#### SUPPLIED DATA

(** A document of a chunk that the sidecar took, and then the process stops. *)
Lemma taken_and_stopped c s :
  hybrid_inv s → c ∈ db_chunks (hy_conv s) →
  wp (sidecar_upsert (doc_of_chunk c) ;; restart) (λ _ s', hybrid_inv s') s.
Proof.
  intros Hi Hc. unfold sidecar_upsert. do 2 wp_step. apply wp_tick. intros n. destruct (sidecar_takes n _) as [u|e].
  - do 3 wp_step. apply wp_put_db. wp_step. eapply wp_mono; [apply restart_inv|done].
    destruct Hi as [I1 I2 I3 I4 I5]. split; cbn; [done| |done|done|].
    + intros c0 Hc0. destruct (I2 c0 Hc0) as [?|?]; [by left|right]. apply elem_of_app. by left.
    + intros d [Hd| ->%list_elem_of_singleton]%elem_of_app; [by apply I5|by exists c].
  - wp_step. eapply wp_mono; [by apply restart_inv|done].
Qed.

Lemma task_stopped_inv i s : hybrid_inv s → wp (task_stopped i) (λ _ s', hybrid_inv s') s.
Proof.
  intros Hi. unfold task_stopped. do 2 wp_step. destruct (hy_spawned s !! i) as [[id doc]|] eqn:E; [|by wp_step].
  apply list_elem_of_lookup_2 in E. destruct (hi_tasks _ Hi _ _ E) as (c & Hc & _ & ->). by apply taken_and_stopped.
Qed.

Lemma row_stopped_inv i s : hybrid_inv s → wp (row_stopped i) (λ _ s', hybrid_inv s') s.
Proof.
  intros Hi. unfold row_stopped. do 2 wp_step. destruct (db_outbox (hy_conv s) !! i) as [row|] eqn:E; [|by wp_step].
  apply list_elem_of_lookup_2 in E. destruct (hi_rows _ Hi _ E) as (c & Hc & _ & Hj).
  rewrite (doc_reads_back _ _ Hj). do 2 wp_step. by apply taken_and_stopped.
Qed.

(** The rows that are not among those handed over. *)
Definition left_over (rows outbox : list outbox_row) : list outbox_row :=
  List.filter (λ o, negb (existsb (λ x, is_outbox (ob_chunk_id x) o) rows)) outbox.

########

## [PROBLEM DETAILS]
Give back the data exactly.

## [COMPLETED EXERCISE]
(** A document of a chunk that the sidecar took, and then the process stops. *)
Lemma taken_and_stopped c s :
  hybrid_inv s → c ∈ db_chunks (hy_conv s) →
  wp (sidecar_upsert (doc_of_chunk c) ;; restart) (λ _ s', hybrid_inv s') s.
Proof.
  intros Hi Hc. unfold sidecar_upsert. do 2 wp_step. apply wp_tick. intros n. destruct (sidecar_takes n _) as [u|e].
  - do 3 wp_step. apply wp_put_db. wp_step. eapply wp_mono; [apply restart_inv|done].
    destruct Hi as [I1 I2 I3 I4 I5]. split; cbn; [done| |done|done|].
    + intros c0 Hc0. destruct (I2 c0 Hc0) as [?|?]; [by left|right]. apply elem_of_app. by left.
    + intros d [Hd| ->%list_elem_of_singleton]%elem_of_app; [by apply I5|by exists c].
  - wp_step. eapply wp_mono; [by apply restart_inv|done].
Qed.

Lemma task_stopped_inv i s : hybrid_inv s → wp (task_stopped i) (λ _ s', hybrid_inv s') s.
Proof.
  intros Hi. unfold task_stopped. do 2 wp_step. destruct (hy_spawned s !! i) as [[id doc]|] eqn:E; [|by wp_step].
  apply list_elem_of_lookup_2 in E. destruct (hi_tasks _ Hi _ _ E) as (c & Hc & _ & ->). by apply taken_and_stopped.
Qed.

Lemma row_stopped_inv i s : hybrid_inv s → wp (row_stopped i) (λ _ s', hybrid_inv s') s.
Proof.
  intros Hi. unfold row_stopped. do 2 wp_step. destruct (db_outbox (hy_conv s) !! i) as [row|] eqn:E; [|by wp_step].
  apply list_elem_of_lookup_2 in E. destruct (hi_rows _ Hi _ E) as (c & Hc & _ & Hj).
  rewrite (doc_reads_back _ _ Hj). do 2 wp_step. by apply taken_and_stopped.
Qed.

(** The rows that are not among those handed over. *)
Definition left_over (rows outbox : list outbox_row) : list outbox_row :=
  List.filter (λ o, negb (existsb (λ x, is_outbox (ob_chunk_id x) o) rows)) outbox.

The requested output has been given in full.